Oggi 17 gennaio 2012 compie 70 anni uno dei personaggi più rappresentativi del nostro secolo, nonchè pluricampione dello sport che lo ha reso celebre al mondo e che grazie a lui ha avuto un notevole incremento a livello di popolarità: stiamo parlando del grande Muhammad Ali, il più forte pugile di tutti i tempi, anche noto come Cassius Clay, suo nome originale prima della conversione all’Islam che lo portò a cambiare nome (definito da schiavo da Ali stesso) scegliendone uno musulmano.
E’ diventato una leggenda grazie al suo carisma e al suo immenso talento che sin dalla giovane età di 12 anni lo avevano contraddistinto in quella palestra dove giorno e notte inseguiva il suo sogno, quello di diventare pugile professionista. A soli 18 anni, alle Olimpiadi di Roma del 1960 vinse l’oro nella categoria dei pesi mediomassimi, e da lì è cominciata la sua interminabile ascesa, fatta anche di momenti meno felici, come il rifiuto di combattere in Vietnam e ciò gli costò il ritiro della licenza da parte delle commissioni atletiche pugilistiche statunitensi.
Tornando alla sua carriera di pugile, egli divenne subito professionista dopo il trionfo alle Olimpiadi e battè prima Lamar Clark e poi Doug Jones: il mondo della boxe si apprestava ad accogliere un giovane fenomeno che portò notevole apprezzamento di questo sport da parte di un pubblico via via sempre numeroso, ed è per questo che a cavallo degli anni 60′-70′ il pugilato raggiunse l’apice della popolarità. A soli 22 anni il giovane Cassius affrontava il temibile Sonny Liston, nonchè campione in carica dei pesi massimi. A Miami Clay divenne Campione del Mondo dei pesi massimi battendo all’inizio dell’ottava ripresa il favoritissimo Liston. Comunque questo incontro portò degli strascichi notevoli nel tempo, dovute alle dichiarazioni dell’agente di Liston che sarebbe stato d’accordo con la mafia per truccare il match concedendo a Cassius Clay il titolo di Campione e alla mafia di incassare ingenti somme di denaro sullo sfavorito pugile di Louisville. Tuttavia recentemente Ali si è difeso dichiarando di aver colpito con forza e tecnica il suo avversario, e che se davvero il rivale avesse voluto fingere un KO non l’avrebbe fatto di certo all’inizio dell’incontro.
La figura di “The Greatest” divenne un’icona mondiale e un modello per i giovani nonostante il suo comportamento provocatorio e aggressivo (soprattutto in conferenza stampa), peculiarità questa che ha contribuito a formare quel grandioso personaggio non solo della boxe mondiale, ma anche uno dei più popolari a livello mediatico.

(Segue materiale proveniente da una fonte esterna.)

Definition cache_tree_update (zkp_batch_index : nat) (update : CachedTreeUpdate)
    : M Batch NullifierTreeError unit := fun b =>
  match cached_tree_updates b !! zkp_batch_index with
  | None => (Err ZkpBatchIndexOutOfRange, b)
  | Some _ => (Ok tt, set_cached (<[zkp_batch_index := update]> (cached_tree_updates b)) b)
  end.

Definition evict_cached_tree_update (zkp_batch_index : nat) : M Batch NullifierTreeError unit :=
  cache_tree_update zkp_batch_index cached_default.

Definition clear_cached_tree_update (zkp_batch_index : nat) : M Batch NullifierTreeError unit :=
  exec! evict_cached_tree_update zkp_batch_index;
  fun b =>
    match hash_chains b !! zkp_batch_index with
    | None => (Err ZkpBatchIndexOutOfRange, b)
    | Some _ => (Ok tt, set_hash_chains (<[zkp_batch_index := zero32]> (hash_chains b)) b)
    end.

Definition get_state (b : Batch) : res NullifierTreeError BatchState := batch_state_of_u64 (state b).

Definition try_get_state (b : Batch) : option BatchState :=
  match state b with
  | 0 => Some Fill
  | 1 => Some Inserted
  | 2 => Some Full
  | _ => None
  end.

Definition checked_state (b : Batch) : res NullifierTreeError BatchState :=
  ok_or (try_get_state b) InvalidBatchState.

Definition end_index (b : Batch) : res NullifierTreeError Z :=
  ok_or (checked_add 64 (start_index b) (batch_size b)) ArithmeticOverflow.

Definition is_reclaimable (b : Batch) (close_before_index : Z) : bool :=
  match end_index b with
  | Ok end_index => end_index <=? close_before_index
  | _ => false
  end.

Tra i numerosi incontri memorabile è quello di Kinshasa del 30 ottobre 1974 dove affrontò George Foreman mandandolo al tappeto e riconquistando così il titolo mondiale. Ali in questo incontro usò una tattica rivelatasi efficace: si fece colpire ripetutamente per 8 riprese dallo stesso Foreman per farlo stancare per poi contrattaccare quando l’avversario fosse giunto allo stremo delle forze. Vittoria rimasta nella storia, come quella di Manila contro Frazier, dove i due pugili combatterono con grande veemenza e con grande atletismo: alla fine la spuntò proprio Ali dopo che l’allenatore di Frazier all’inizio dell’ultima ripresa ritirò il suo atleta, completamente massacrato dai colpi ricevuti. Muhammad Ali riconobbe i meriti dell’avversario affermando che probabilmente se non si fosse ritirato avrebbe potuto dare forfait durante il round per i colpi subiti, segno che il duello non aveva risparmiato nessuno dei due. Con il trascorrere del tempo Ali divenne sempre meno rapido nei movimenti e raramente ottene vittorie schiaccianti, ottenendo risultati particolarmente deludenti.

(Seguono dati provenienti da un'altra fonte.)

Lemma inv_after_insert t q v b' (T := length (q_values q)) (c := (T / B)%nat) :
  inv K ZB CAP t q -> canonical v -> Z.of_nat T + 1 < CAP -> (T < (q_applied q / K + 2) * B)%nat ->
  holds K ZB b' c (mkQ (q_values q ++ [v]) (q_roots q) (q_cache q)) ->
  held K ZB (c mod 2) c (length (q_values q ++ [v])) ->
  inv K ZB CAP
    (set_queue_next_index (Z.of_nat T + 2)
       (set_current_batch_index (Z.of_nat (((T + 1) / B) mod 2))
          (set_batches (<[(c mod 2)%nat := b']> (batches t)) t)))
    (mkQ (q_values q ++ [v]) (q_roots q) (q_cache q)).
Proof.
  intros [] Hv Hcap Hlt Hholds Hheld.
  assert (length (q_values q ++ [v]) = T + 1)%nat as Hlen by (rewrite length_app; done).
  fold T in inv_queue_next0, inv_fits0, inv_applied0, inv_ahead0, inv_current0.
  split; simpl; rewrite ?Hlen; change (q_applied (mkQ (q_values q ++ [v]) (q_roots q) (q_cache q)))
    with (q_applied q); rewrite ?length_insert; try done; try lia.
  - apply Forall_app_2; auto.
  - intros i Hi. destruct (decide (i = c mod 2)%nat) as [->|Hne].
    + exists b', c. rewrite <- Hlen. split_and!; [|done|done].
      apply list_lookup_insert_eq. rewrite inv_batches_len0. done.
    + destruct (inv_batches0 i Hi) as (b & g & Hb & Hh & Hho). exists b, g.
      rewrite list_lookup_insert_ne by done. split; [done|]. rewrite <- Hlen.
      by apply (holds_other i g b q v).
  - intros m old new Hm. apply inv_cache0 in Hm as [? ?]. split; [done|]. by apply verified_step_snoc.
  - intros. apply verified_step_snoc. by apply inv_verified0.
Qed.

Lemma insert_refines_lemma t q v :
  inv K ZB CAP t q -> is_bytes 32 v ->
  match spec_insert K ZB CAP v q with
  | Ok (i, q') => exists t', insert_nullifier_into_queue v t = (Ok i, t') /\ inv K ZB CAP t' q'
  | Err e => insert_nullifier_into_queue v t = (Err e, t)
  | Panic => False
  end.
Proof.
  intros Hinv Hv. pose proof Hinv as []. set (T := length (q_values q)) in *.
  unfold spec_insert. fold T. destruct (is_canonical_bn254_scalar_be v) eqn:Hcan.
  2:{ unfold insert_nullifier_into_queue. by rewrite Hcan. }
  destruct (Z.of_nat T + 1 <? CAP) eqn:Hcap; breflect.
  2:{ unfold insert_nullifier_into_queue, mbindM, mget, mlift, checked_next_queue_index.
      rewrite Hcan, inv_queue_next0, inv_capacity0, (proj2 (Z.ltb_ge _ _)) by lia. done. }
  pose proof (div_bounds T B B_pos) as Hb. set (c := (T / B)%nat) in *.
  pose proof (div_bounds (q_applied q) K HK) as Ha. set (a := (q_applied q / K)%nat) in *.
  assert (c mod 2 < 2)%nat as Hc2 by (apply Nat.mod_upper_bound; lia).
  destruct (inv_batches0 _ Hc2) as (b & g & Hbg & Hheld & Hholds).
  pose proof (held_current g T Hheld) as Hcase. fold c in Hcase. pose proof B_pos.
  case_bool_decide as Hroom.
  - assert (c * B < (a + 2) * B)%nat as Hca by lia. apply Nat.mul_lt_mono_pos_r in Hca; [|done].
    assert (q_applied q < (c + 1) * K)%nat as Hap by (apply (zkp_below _ (c + 1) T); lia).
    assert (q_applied q <= c * K \/ c * B < T)%nat as Hap2.
    { destruct (decide (T = c * B)%nat); [left|right; lia].
      apply (Nat.mul_le_mono_pos_r _ _ ZB HZB). lia. }
    assert (g + 2 = c -> (g + 1) * K <= q_applied q)%nat as Hga.
    { intros Hg. assert ((g + 1) * K <= a * K)%nat by (apply Nat.mul_le_mono_r; lia). lia. }
    destruct Hcase as [[-> Hst]|[Hg HTc]].
    + destruct (current_insert_fill b q v Hholds (conj Hv Hcan) Hst) as (b' & Hrun & Hh & Hd).
      eexists. split; [by eapply insert_steps|by apply inv_after_insert].
    + destruct (current_insert_reuse b g q v Hholds (conj Hv Hcan)) as (b' & Hrun & Hh & Hd);
        [fold T; by rewrite Hg|fold T; lia|by apply Hga|rewrite Hg; lia| |].
      { intros m [old new] Hm. apply inv_cache0 in Hm as [? [Hm _]]. fold T in Hm.
        split; [lia|]. rewrite Hg. apply (zkp_below m c T); lia. }
      assert (g mod 2 = c mod 2)%nat as Hgm by apply Hheld. rewrite Hgm, Hg in Hd. rewrite Hg in Hh.
      eexists. split; [apply (insert_steps t q v b (c mod 2) b' Hinv (conj Hv Hcan) eq_refl Hbg Hcap Hrun Hh Hap)|by apply inv_after_insert].
  - assert (T = (a + 2) * B)%nat as HTa by lia.
    assert (c = a + 2)%nat as Hca by (unfold c; rewrite HTa; by apply Nat.div_mul; lia).
    assert (g + 2 = c /\ T = c * B)%nat as [Hg HTc] by (destruct Hcase as [[_ ?]|?]; [rewrite Hca in *; lia|done]).
    assert (g = a) as -> by lia.
    pose proof (current_insert_full b a q v Hholds) as Hrun. fold T in Hrun.
    unfold insert_nullifier_into_queue, mbindM at 1, mget. rewrite Hcan. unfold mbindM at 1, mlift, checked_next_queue_index.
    rewrite inv_queue_next0, inv_capacity0, (proj2 (Z.ltb_lt _ _)) by lia.
    unfold mbindM at 1, on_current_batch. rewrite inv_current0, inv_batch_size0.
    rewrite (on_batch_ok _ _ _ _ _ _ Hbg (Hrun ltac:(lia) ltac:(lia))).
    rewrite list_insert_id by done. by destruct t.
Qed.

(** ** Applying cached updates *)

Lemma ring_latest h rs : root_ring K h rs ->
  (current_index h + Z.of_nat K - 1) mod Z.of_nat K = Z.of_nat ((length rs - 1) mod K).
Proof.
  intros (_ & Hpos & -> & _). rewrite !Nat2Z.inj_mod, <- Z.add_sub_assoc, Zplus_mod_idemp_l.
  replace (Z.of_nat (length rs) + (Z.of_nat K - 1)) with (Z.of_nat (length rs - 1) + 1 * Z.of_nat K) by lia.
  apply Z.mod_add. lia.
Qed.

Lemma get_root_spec t q : inv K ZB CAP t q -> get_root t = last (q_roots q).
Proof.
  intros []. pose proof (ring_latest _ _ inv_roots0) as Hlat.
  destruct inv_roots0 as (Hl & Hpos & Hcur & Hat & _).
  unfold get_root, latest_root_index. rewrite Hl, (proj2 (Z.eqb_neq _ _)), Hlat by lia.
  rewrite Nat2Z.id, last_lookup. replace (Nat.pred (length (q_roots q))) with (length (q_roots q) - 1)%nat by lia.
  destruct (lookup_lt_is_Some_2 (q_roots q) (length (q_roots q) - 1)) as [r Hr]; [lia|].
  rewrite Hr. apply Hat; [done|lia].
Qed.

Lemma pending_batch t q : inv K ZB CAP t q ->
  exists b g, batches t !! (q_applied q / K mod 2)%nat = Some b /\ get_pending_batch t = Ok b /\
    held K ZB (q_applied q / K mod 2) g (length (q_values q)) /\ holds K ZB b g q /\
    (g = q_applied q / K \/
     (g + 2 = q_applied q / K /\ length (q_values q) = q_applied q / K * B))%nat.
Proof.
  intros []. destruct (inv_batches0 (q_applied q / K mod 2)%nat) as (b & g & Hb & Hh & Hho);
    [apply Nat.mod_upper_bound; lia|].
  exists b, g. unfold get_pending_batch, get_batch. rewrite inv_pending0, Nat2Z.id, Hb.
  split_and!; [done..|]. by apply held_pending.
Qed.

(** The slot the loop reads is the update of the next ZKP batch. *)
Lemma pending_cached t q b g :
  inv K ZB CAP t q -> holds K ZB b g q ->
  (g = q_applied q / K \/
     (g + 2 = q_applied q / K /\ length (q_values q) = q_applied q / K * B))%nat ->
  cached_tree_update b (Z.to_nat (num_inserted_zkp_batches b))
  = match q_cache q !! q_applied q with
    | Some (old, new) => Some (mkCachedUpdate old new 1)
    | None => None
    end /\
  (q_cache q !! q_applied q <> None -> g = q_applied q / K)%nat.
Proof.
  intros [] (Hs & Hbi & Hc) Hg. pose proof (div_bounds (q_applied q) K HK) as Ha.
  set (n := q_applied q) in *. rewrite (bi_applied _ _ _ _ _ Hbi), Nat2Z.id. unfold cached_tree_update.
  destruct Hg as [Hga|[Hg HTc]].
  - assert (applied_of K g n = n - g * K)%nat as -> by (unfold applied_of; rewrite Hga; lia).
    rewrite Hc by (rewrite Hga; lia). replace (g * K + (n - g * K))%nat with n by (rewrite Hga; lia).
    split; [|done]. by destruct (q_cache q !! n) as [[old new]|].
  - assert (applied_of K g n = K) as Hk.
    { unfold applied_of. assert ((g + 2) * K = n / K * K)%nat by (by rewrite Hg). lia. }
    rewrite Hk, (proj2 (lookup_ge_None _ _)) by (rewrite (bi_cached _ _ _ _ _ Hbi); lia).
    destruct (q_cache q !! n) as [[old new]|] eqn:Hn; [exfalso|done].
    apply inv_cache0 in Hn as [_ [Hn _]].
    assert (n / K * K * ZB <= n * ZB)%nat by (apply Nat.mul_le_mono_r; lia). lia.
Qed.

Nel 1984 gli fu diagnosticato il morbo di Parkinson, con cui tutt’oggi convive, ma questo non gli ha impedito di partecipare ai funerali del suo grande amico rivale Joe Frazier e di distinguersi per le sue opere umanitarie nonostante abbia condotto una vita lontana dai riflettori e dal flash dei fotografi. Auguri Campione!